Alors que Tuya était interprétée par une actrice, Yu Nan, la bergère de LA FEMME DES STEPPES, LE FLIC ET L’OEUF est une vraie bergère. Comment l’avez-vous trouvée ?
J’aime profondément la Mongolie, ses paysages, ses lumières, ses habitants, qui entretiennent avec la nature une relation qui me touche infiniment. Yu Nan était magnifique dans le rôle de Tuya, mais elle est chinoise, si bien que j’ai eu le sentiment de découvrir la vraie Tuya en la personne de Dulamjav Enkhtaivan, la bergère du film ! Chercher les personnages dans la vie réelle est comme chercher l’eau dans la mer, on ne peut que trouver, c’est donc ce qu’il faut faire. À l’écran, ces personnes se révèlent toujours infiniment meilleures qu’on ne les imaginait. Pour trouver l’actrice de LA FEMME DES STEPPES, LE FLIC ET L’OEUF, plusieurs équipes ont sillonné la steppe sur des centaines et des centaines de kilomètres, visitant toutes les yourtes, rencontrant toutes les bergères du pays. J’ai rencontré des dizaines de personnes extraordinaires, en cours de repérages, au hasard des chemins, nous trouvions toujours des candidats. Et puis un jour, deux semaines avant le tournage, j’étais sur la route qui conduit à Oulan-Bator, où j’allais chercher Aymeric, quand j’ai reçu des photos de cette femme : j’ai su d’emblée qu’elle était celle que je cherchais. Et quand j’ai appris que Dulamjav était célibataire et qu’elle avait déjà quatre enfants de quatre pères différents, j’ai compris qu’elle avait assez de personnalité pour n’avoir peur de rien, surtout pas de faire l’actrice. Cette femme a une confiance en elle exceptionnelle, et elle attend toujours l’amour.

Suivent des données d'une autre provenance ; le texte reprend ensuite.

(* ===== verification/DoubleValid.v ===== *)
(** * Rounding yields binary64 values

    Every result of the rounding of [SpecFloat] is a double of the format: the
    mantissa has its 53 bits, or fewer at the least exponent, and an exponent
    too large becomes an infinity.  So is every number [sscanf] reads. *)
From Stdlib Require Import SpecFloat.
From S2P Require Import Prelude Words Buffers CString Decimal Double DoubleArith.

Definition valid (x : double) : Prop := valid_binary 53 1024 x = true.

Lemma fexp_mono a b : a <= b -> fexp 53 1024 a <= fexp 53 1024 b.
Proof. unfold fexp. lia. Qed.

Lemma Zdigits2_bounds m : 0 < m -> 0 < Zdigits2 m /\ 2 ^ (Zdigits2 m - 1) <= m < 2 ^ Zdigits2 m.
Proof. destruct m as [|p|p]; [lia| |lia]. intros _. split; [done|]. exact (digits_bounds p). Qed.

Lemma Zdigits2_nonneg m : 0 <= m -> 0 <= Zdigits2 m.
Proof. by destruct m. Qed.

Lemma Zdigits2_unique m k : 0 <= k -> 2 ^ (k - 1) <= m < 2 ^ k -> Zdigits2 m = k.
Proof.
  intros Hk H. assert (0 <= 2 ^ (k - 1)) by (apply Z.pow_nonneg; lia).
  destruct (decide (m = 0)) as [->|].
  - destruct (decide (k = 0)) as [->|]; [done|]. assert (0 < 2 ^ (k - 1)) by (apply Z.pow_pos_nonneg; lia). lia.
  - destruct m as [|p|p]; [lia| |lia]. by apply digits_unique.
Qed.

Lemma Zdigits2_le m k : 0 <= k -> 2 ^ (k - 1) <= m -> k <= Zdigits2 m.
Proof.
  intros Hk H. destruct (decide (k = 0)) as [->|].
  { apply Zdigits2_nonneg. change (2 ^ (0 - 1)) with 0 in H. lia. }
  assert (0 < 2 ^ (k - 1)) by (apply Z.pow_pos_nonneg; lia).
  pose proof (Zdigits2_bounds m) as [Hd [_ Hm]]; [lia|]. apply Z.le_ngt. intros Hlt.
  assert (2 ^ Zdigits2 m <= 2 ^ (k - 1)) by (apply Z.pow_le_mono_r; lia). lia.
Qed.

Lemma Zdigits2_mono a b : 0 <= a <= b -> Zdigits2 a <= Zdigits2 b.
Proof.
  intros H. destruct (decide (a = 0)) as [->|]; [apply (Zdigits2_nonneg b); lia|].
  pose proof (Zdigits2_bounds a) as [Hd [Ha _]]; [lia|]. apply Zdigits2_le; lia.
Qed.

(** Dividing by a power of two drops as many bits. *)
Lemma Zdigits2_shift m n : 0 <= n -> 0 < m / 2 ^ n -> Zdigits2 (m / 2 ^ n) = Zdigits2 m - n.
Proof.
  intros Hn H. assert (0 < 2 ^ n) by (apply Z.pow_pos_nonneg; lia).
  assert (Hm : 2 ^ n <= m) by (apply Z.nlt_ge; intros Hlt; assert (m / 2 ^ n <= 0); [|lia]; destruct (decide (0 <= m));
    [by rewrite Z.div_small by lia|apply Z.div_le_upper_bound; lia]).
  pose proof (Zdigits2_bounds m) as [Hd [H1 H2]]; [lia|].
  assert (n < Zdigits2 m).
  { apply Z.nle_gt. intros Hle. assert (2 ^ Zdigits2 m <= 2 ^ n) by (apply Z.pow_le_mono_r; lia). lia. }
  apply Zdigits2_unique; [lia|]. split.
  - apply Z.div_le_lower_bound; [done|]. rewrite <- Z.pow_add_r by lia. by replace (n + _) with (Zdigits2 m - 1) by lia.
  - apply Z.div_lt_upper_bound; [done|]. rewrite <- Z.pow_add_r by lia. by replace (n + _) with (Zdigits2 m) by lia.
Qed.

Lemma shr_1_half r : 0 <= shr_m r -> shr_m (shr_1 r) = shr_m r / 2 /\ 0 <= shr_m (shr_1 r).
Proof.
  destruct r as [m b s]. cbn [shr_m]. intros Hm. destruct m as [|[p|p|]|p]; cbn [shr_1 shr_m]; try lia; rewrite <- Z.div2_div; done.
Qed.

Lemma shr_iter n r : 0 <= shr_m r -> shr_m (Nat.iter n shr_1 r) = shr_m r / 2 ^ Z.of_nat n /\ 0 <= shr_m (Nat.iter n shr_1 r).
Proof.
  intros Hr. induction n as [|n [IH1 IH2]]; [cbn; by rewrite Z.div_1_r|].
  rewrite Nat.iter_succ. destruct (shr_1_half _ IH2) as [-> H]. split; [|exact H].
  rewrite IH1, Z.div_div by lia. f_equal. rewrite Nat2Z.inj_succ, Z.pow_succ_r by lia. lia.
Qed.

(** The shift of the rounding, of a mantissa long enough. *)
Lemma shr_fexp_shift m e l : 0 <= m -> e <= fexp 53 1024 (Zdigits2 m + e) ->
  exists r, shr_fexp 53 1024 m e l = (r, fexp 53 1024 (Zdigits2 m + e))
    /\ shr_m r = m / 2 ^ (fexp 53 1024 (Zdigits2 m + e) - e).
Proof.
  intros Hm He. unfold shr_fexp. set (e' := fexp 53 1024 (Zdigits2 m + e)) in *.
  assert (Er : shr_m (shr_record_of_loc m l) = m) by (by destruct l as [|[]]).
  unfold shr. destruct (e' - e) as [|p|p] eqn:E; [|..|lia].
  - exists (shr_record_of_loc m l). rewrite Er, Z.div_1_r. split; [|done]. f_equal. lia.
  - rewrite iter_pos_nat. eexists. split; [f_equal; lia|].
    destruct (shr_iter (Pos.to_nat p) (shr_record_of_loc m l)) as [-> _]; [by rewrite Er|].
    by rewrite Er, positive_nat_Z.
Qed.

Lemma round_nearest_range x l : x <= round_nearest_even x l <= x + 1.
Proof. destruct l as [|[]]; cbn; try lia. case_match; lia. Qed.

(** Rounding a mantissa that is long enough. *)
Lemma round_valid s m e l : 0 <= m -> e <= fexp 53 1024 (Zdigits2 m + e) ->
  valid (binary_round_aux 53 1024 s m e l).
Proof.
  intros Hm He. unfold binary_round_aux. destruct (shr_fexp_shift m e l Hm He) as (r & -> & Er).
  set (e' := fexp 53 1024 (Zdigits2 m + e)) in *. set (y := round_nearest_even _ _).
  pose proof (round_nearest_range (shr_m r) (loc_of_shr_record r)) as Hy. fold y in Hy.
  assert (H0 : 0 <= shr_m r) by (rewrite Er; apply Z.div_pos; [done|apply Z.pow_pos_nonneg; lia]).
  assert (He' : e' <= fexp 53 1024 (Zdigits2 y + e')).
  { destruct (decide (0 < shr_m r)) as [Hp|Hp].
    - rewrite Er in Hp. pose proof (Zdigits2_shift m (e' - e) ltac:(lia) Hp) as Ed. rewrite <- Er in Ed.
      pose proof (Zdigits2_mono (shr_m r) y ltac:(lia)). unfold e' at 1. apply fexp_mono. lia.
    - assert (e' = -1074 \/ Zdigits2 m + e = e' + 53) as [->|Hd] by (unfold e', fexp, emin; lia); [unfold fexp, emin; lia|].
      exfalso. assert (Ez : m / 2 ^ (e' - e) = 0) by lia.
      pose proof (Zdigits2_nonneg m Hm). destruct (decide (m = 0)) as [->|]; [cbn in *; lia|].
      pose proof (Zdigits2_bounds m) as [_ [Hb _]]; [lia|].
      assert (0 < 2 ^ (e' - e)) by (apply Z.pow_pos_nonneg; lia). apply Z.div_small_iff in Ez; [|lia].
      assert (2 ^ (e' - e) <= 2 ^ (Zdigits2 m - 1)) by (apply Z.pow_le_mono_r; lia). lia. }
  destruct (shr_fexp_shift y e' loc_Exact) as (r' & -> & Er'); [lia|done|].
  set (e2 := fexp 53 1024 (Zdigits2 y + e')) in *. destruct (shr_m r') as [|p|p] eqn:Ep; [done| |done].
  destruct (Z.leb_spec e2 (1024 - 53)) as [Hle|]; [|done]. unfold valid. cbn [valid_binary]. unfold bounded, canonical_mantissa.
  assert (Ed : Z.pos (digits2_pos p) = Zdigits2 y - (e2 - e')).
  { change (Z.pos (digits2_pos p)) with (Zdigits2 (Z.pos p)). rewrite Er'. apply Zdigits2_shift; lia. }
  rewrite Ed. replace (Zdigits2 y - (e2 - e') + e2) with (Zdigits2 y + e') by lia. fold e2.
  apply andb_true_iff. split; [by apply Z.eqb_eq|lia].
Qed.

Lemma binary_round_valid s m e : valid (binary_round 53 1024 s m e).
Proof.
  unfold binary_round. set (e' := fexp 53 1024 (Z.pos (digits2_pos m) + e)).
  unfold shl_align. destruct (e' - e) as [|d|d] eqn:E; try (apply round_valid; [done|]; cbn [Zdigits2]; lia).
  apply round_valid; [done|]. cbn [Zdigits2]. fold (digits (Pos.iter xO m d)).
  replace (digits (Pos.iter xO m d) + e') with (Z.pos (digits2_pos m) + e); [done|].
  enough (digits (Pos.iter xO m d) = digits m + Z.pos d) as -> by (unfold digits; lia).
  pose proof (digits_bounds m) as [D1 D2]. assert (0 < digits m) by done.
  apply digits_unique; [lia|]. rewrite shl_pos, Z.pow_add_r by lia.
  replace (digits m + Z.pos d - 1) with (digits m - 1 + Z.pos d) by lia. rewrite Z.pow_add_r by lia.
  assert (0 < 2 ^ Z.pos d) by (apply Z.pow_pos_nonneg; lia). nia.
Qed.

Lemma quotient_long a b s : 0 < a -> 0 < b -> 0 <= s ->
  Zdigits2 a + s - Zdigits2 b <= Zdigits2 (a * 2 ^ s / b).
Proof.
  intros Ha Hb Hs. pose proof (Zdigits2_bounds a Ha) as [Pa [A1 _]]. pose proof (Zdigits2_bounds b Hb) as [Pb [_ B2]].
  assert (Hp : 0 < 2 ^ s) by (apply Z.pow_pos_nonneg; lia).
  assert (0 <= a * 2 ^ s / b) by (apply Z.div_pos; [nia|done]).
  destruct (decide (Zdigits2 a + s - Zdigits2 b <= 0)) as [Hk|Hk].
  { etransitivity; [exact Hk|]. by apply Zdigits2_nonneg. }
  apply Zdigits2_le; [lia|]. apply Z.div_le_lower_bound; [done|].
  transitivity (2 ^ Zdigits2 b * 2 ^ (Zdigits2 a + s - Zdigits2 b - 1)).
  - apply Z.mul_le_mono_nonneg_r; [by apply Z.pow_nonneg|lia].
  - rewrite <- Z.pow_add_r by lia. replace (Zdigits2 b + _) with ((Zdigits2 a - 1) + s) by lia.
    rewrite Z.pow_add_r by lia. apply Z.mul_le_mono_nonneg_r; lia.
Qed.

Lemma div_valid s a ea t b eb :
  valid (SFdiv 53 1024 (S754_finite s a ea) (S754_finite t b eb)).
Proof.
  cbn [SFdiv]. unfold SFdiv_core_binary.
  set (e := Z.min (fexp 53 1024 (Zdigits2 (Z.pos a) + ea - (Zdigits2 (Z.pos b) + eb))) (ea - eb)).
  assert (Em : match ea - eb - e with Z.pos _ => Z.shiftl (Z.pos a) (ea - eb - e) | Z0 => Z.pos a | Z.neg _ => 0 end
    = Z.pos a * 2 ^ (ea - eb - e)).
  { assert (0 <= ea - eb - e) by lia. rewrite <- Z.shiftl_mul_pow2 by done. destruct (ea - eb - e); [done|done|lia]. }
  rewrite Em. pose proof (Z_div_mod (Z.pos a * 2 ^ (ea - eb - e)) (Z.pos b) eq_refl) as Hd.
  assert (Hq : (Z.div_eucl (Z.pos a * 2 ^ (ea - eb - e)) (Z.pos b)).1 = Z.pos a * 2 ^ (ea - eb - e) / Z.pos b).
  { unfold Z.div. by destruct (Z.div_eucl _ _). }
  destruct (Z.div_eucl _ _) as [q r]. cbn [fst] in Hq. destruct Hd as [_ _].
  pose proof (quotient_long (Z.pos a) (Z.pos b) (ea - eb - e) eq_refl eq_refl ltac:(lia)) as Hl. rewrite <- Hq in Hl.
  apply round_valid.
  - rewrite Hq. apply Z.div_pos; [|done]. apply Z.mul_nonneg_nonneg; [done|]. apply Z.pow_nonneg. lia.
  - unfold e at 1. etransitivity; [apply Z.le_min_l|]. apply fexp_mono. lia.
Qed.

Lemma dbl_decimal_valid neg m e : valid (dbl_decimal neg m e).
Proof.
  destruct m as [|p|p]; [done| |done]. cbn [dbl_decimal]. case_match; [apply binary_round_valid|apply div_valid].
Qed.

Lemma sscanf_valid s x : sscanf_lf s = Some x -> valid x.
Proof.
  unfold sscanf_lf. destruct (scan_sign s) as [neg s1]. destruct (span isdigit s1) as [ip s2].
  destruct (match s2 with [] => _ | _ => _ end) as [fp s3]. case_decide; [done|].
  intros (ex & _ & E)%bind_Some. injection E as <-. apply dbl_decimal_valid.
Qed.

Pour commencer, il faut éviter de leur dire, si tel est le cas, que leur personnage est le plus important du film, ce qui leur imposerait une trop grande pression. Dulamjav n’a découvert le caractère central de son rôle que lorsqu’elle a vu le film pour la première fois, à Berlin. Et ce qu’elle a vu alors l’a d’ailleurs fait beaucoup rire ! Probablement n’avait-elle jamais vu de film sur un écran de cinéma. À la télévision, oui, sans doute, mais il y a moins de cent salles en Mongolie, pour un peu plus de trois millions d’habitants, dont près de 70% à Oulan Bator. Enfin, sur le tournage, elle ne savait rien. J’avais même pris soin de choisir pour elle un hôtel différent du nôtre, de sorte qu’elle ne puisse pas poser de questions à ce sujet. Et pendant tout ce temps, à quelques centaines de kilomètres de là, des gens de l’équipe s’occupaient de son troupeau.

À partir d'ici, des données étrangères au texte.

Lemma wf_child R v s c : shape R v -> child v s = Some c -> shape R c.
Proof.
  destruct v as [[] k], s; cbn [child value_]; try done.
  - rewrite wf_array. intros (_ & _ & Hf) E%map_find_Some_in.
    rewrite Forall_forall in Hf. by apply (Hf _ E).
  - rewrite wf_object. intros (_ & _ & Hf) E%map_find_Some_in.
    rewrite Forall_forall in Hf. by apply (Hf _ E).
Qed.

Lemma wf_deref R v p c : shape R v -> deref v p = Some c -> shape R c.
Proof.
  revert v. induction p as [|s p IH]; cbn; [by intros v Hv [= ->]|].
  intros v Hv E. apply bind_Some in E as (x & E1 & E2). eauto using wf_child.
Qed.

(** A container stays well formed when an element is replaced by such a value. *)
Lemma wf_update_array R m c i f :
  shape R (MkValue (d_array m) c) -> (R i : Prop) ->
  (forall x, map_find i m = Some x -> shape R x -> shape R (f (Some x))) -> (map_find i m = None -> shape R (f None)) ->
  shape R (MkValue (d_array (map_update i f m)) c).
Proof.
  intros Hw Hi Hs Hn. pose proof Hw as Hw'. apply wf_array in Hw' as (Hc & Hm & Hf).
  set (g := fun o : option Value => f (map_find i m)).
  rewrite (map_update_ext _ f g) by done. apply wf_array.
  split; [done|]. split; [by apply map_update_sorted|].
  assert (shape R (f (map_find i m))).
  { destruct (map_find i m) as [x|] eqn:E; [|by apply Hn]. apply Hs; [done|].
    rewrite Forall_forall in Hf. by apply (Hf _ (map_find_Some_in _ _ _ E)). }
  apply map_update_Forall; [done| |done].
  intros l v Hin E. cbn in E. apply Z.eqb_eq in E as ->. done.
Qed.

Lemma wf_update_object R m c k f :
  shape R (MkValue (d_object m) c) -> cstring k ->
  (forall x, map_find k m = Some x -> shape R x -> shape R (f (Some x))) -> (map_find k m = None -> shape R (f None)) ->
  shape R (MkValue (d_object (map_update k f m)) c).
Proof.
  intros Hw Hi Hs Hn. pose proof Hw as Hw'. apply wf_object in Hw' as (Hc & Hm & Hf).
  set (g := fun o : option Value => f (map_find k m)).
  rewrite (map_update_ext _ f g) by done. apply wf_object.
  split; [done|]. split; [by apply map_update_sorted|].
  assert (shape R (f (map_find k m))).
  { destruct (map_find k m) as [x|] eqn:E; [|by apply Hn]. apply Hs; [done|].
    rewrite Forall_forall in Hf. by apply (Hf _ (map_find_Some_in _ _ _ E)). }
  apply map_update_Forall; [done| |done].
  intros l v Hin E. apply strcmp_eq_spec in E as ->. done.
Qed.

Lemma set_child_wf R v s f x :
  shape R v -> child v s = Some x -> (shape R x -> shape R (f x)) -> shape R (set_child v s f).
Proof.
  intros Hv E Hf. destruct v as [[] c], s; cbn [child value_] in E; try done; cbn [set_child value_ comments_].
  - apply wf_update_array; [done| |..].
    + apply wf_array in Hv as (_ & _ & Hm). rewrite Forall_forall in Hm.
      by apply (Hm _ (map_find_Some_in _ _ _ E)).
    + intros y Ey. rewrite E in Ey. by injection Ey as <-.
    + by rewrite E.
  - apply wf_update_object; [done| |..].
    + apply wf_object in Hv as (_ & _ & Hm). rewrite Forall_forall in Hm.
      by apply (Hm _ (map_find_Some_in _ _ _ E)).
    + intros y Ey. rewrite E in Ey. by injection Ey as <-.
    + by rewrite E.
Qed.

Lemma store_wf R v p f x : shape R v -> deref v p = Some x -> (shape R x -> shape R (f x)) -> shape R (store v p f).
Proof.
  revert v. induction p as [|s p IH]; cbn [deref store]; intros v Hv E Hf; [injection E as <-; auto|].
  apply bind_Some in E as (y & E1 & E2). eapply set_child_wf; [done|exact E1|]. eauto.
Qed.

(** Reading through a reference gives what was written through it. *)
Lemma child_set_child v s f x : child v s = Some x -> child (set_child v s f) s = Some (f x).
Proof.
  intros E. destruct v as [[] c], s; cbn [child value_] in E; try done;
    cbn [set_child child value_ comments_]; by rewrite map_find_update, E.
Qed.

Lemma child_set_child_ne v s s' f : s <> s' -> child (set_child v s f) s' = child v s'.
Proof.
  intros Hs. destruct v as [[] c], s, s'; cbn [set_child child value_ comments_]; try done;
    apply map_find_update_ne; congruence.
Qed.

Lemma deref_store v p f x : deref v p = Some x -> deref (store v p f) p = Some (f x).
Proof.
  revert v. induction p as [|s p IH]; cbn [deref store]; intros v E; [by injection E as ->|].
  apply bind_Some in E as (y & E1 & E2). apply bind_Some.
  exists (store y p f). split; [exact (child_set_child v s (fun c => store c p f) y E1)|]. by apply IH.
Qed.

Lemma deref_app v p q : deref v (p ++ q) = x ← deref v p; deref x q.
Proof.
  revert v. induction p as [|s p IH]; intros v; cbn [deref app]; [done|].
  destruct (child v s) as [x|]; [apply IH|done].
Qed.

Lemma store_app v p q f : store v (p ++ q) f = store v p (fun c => store c q f).
Proof.
  revert v. induction p as [|s p IH]; intros v; cbn [store app]; [done|].
  unfold set_child. destruct v as [[] c], s; cbn [value_]; try done.
  - do 2 f_equal. apply map_update_ext. by rewrite IH.
  - do 2 f_equal. apply map_update_ext. by rewrite IH.
Qed.

Lemma set_child_ext v s f g : (forall x, child v s = Some x -> f x = g x) ->
  (child v s = None -> f null = g null) -> set_child v s f = set_child v s g.
Proof.
  intros Hs Hn. destruct v as [[] c], s; try done; cbn [set_child child value_ comments_] in *;
    do 2 f_equal; apply map_update_ext; destruct (map_find _ m); cbn; auto.
Qed.

Lemma set_child_twice v s f g x : child v s = Some x ->
  set_child (set_child v s f) s g = set_child v s (fun c => g (f c)).
Proof.
  intros E. destruct v as [[] c], s; cbn [child value_] in E; try done;
    cbn [set_child value_ comments_]; by rewrite map_update_update.
Qed.

(** Two writes through one pointer. *)
Lemma store_store v p f g x : deref v p = Some x -> store (store v p f) p g = store v p (fun c => g (f c)).
Proof.
  revert v. induction p as [|s p IH]; cbn [deref store]; intros v E; [done|].
  apply bind_Some in E as (y & E1 & E2). rewrite (set_child_twice _ _ _ _ y) by done.
  apply set_child_ext; [|by rewrite E1]. intros z Ez. rewrite E1 in Ez. injection Ez as <-. by apply IH.
Qed.

Lemma store_ext v p f g x : deref v p = Some x -> f x = g x -> store v p f = store v p g.
Proof.
  revert v. induction p as [|s p IH]; cbn [deref store]; intros v E Ef; [by injection E as ->|].
  apply bind_Some in E as (y & E1 & E2). apply set_child_ext; [|by rewrite E1].
  intros z Ez. rewrite E1 in Ez. injection Ez as <-. by apply IH.
Qed.

(** Writing back what is there changes nothing. *)
Lemma map_update_same {K V} `{KeyLaws K} (k : K) (m : stdmap K V) x f :
  map_find k m = Some x -> f (Some x) = x -> map_update k f m = m.
Proof.
  intros E Ef. induction m as [|[l v] m IH]; cbn [map_find map_update] in *; [done|].
  destruct (key_lt l k); [by rewrite IH|]. destruct (key_eq l k); [|done]. injection E as ->. by rewrite Ef.
Qed.

Lemma store_same v p x : deref v p = Some x -> store v p (fun _ => x) = v.
Proof.
  revert v. induction p as [|s p IH]; cbn [deref store]; intros v E; [by injection E as ->|].
  apply bind_Some in E as (y & E1 & E2). destruct v as [[] c], s; cbn [child value_] in E1; try done;
    cbn [set_child value_ comments_]; do 2 f_equal; (eapply map_update_same; [exact E1|]); cbn; by apply IH.
Qed.

Lemma set_child_comments v s f : comments_ (set_child v s f) = comments_ v.
Proof. by destruct v as [[] c], s. Qed.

Une relation de confiance s’est vite établie entre nous, au point que désormais je peux parler d’elle comme d’une amie. J’attends des interprètes qu’ils soient eux-mêmes, qu’ils se jouent eux-mêmes. Dulamjav n’a fait aucune difficulté pour les scènes plus compliquées, les moments d’amour notamment. Cela ne lui posait aucun problème, pour elle c’était juste normal. Le garçon qui joue le policier, en revanche, était beaucoup plus timide et, surtout, moins expérimenté. Il était étudiant à l’école de police quand un de mes assistants l’a repéré dans une rue et m’a envoyé quelques photos de lui. Pour la scène d’amour, j’ai dû l’aider un peu, hors-champ, en accompagnant ses mouvements : ils ont trouvé ça très drôle. Et quand à la fin il s’est exclamé « c’est ça le cinéma ! », toute l’équipe a éclaté de rire. Nous n’avons jamais fait de répétition, sauf pour la scène d’amour près du chameau : j’ai demandé à Dulamjav de faire le geste avec le fusil, sans lui dire que l’homme serait tout près d’elle. Elle est si parfaite que, à Berlin, certains pensaient que ce n’était pas une vraie bergère, mais une actrice envoyée par le gouvernement de Mongolie. Et aujourd’hui, les comédiennes mongoles professionnelles l’envient vraiment ! Alors que, pour elle, rien n’a changé, sa vie est toujours la même.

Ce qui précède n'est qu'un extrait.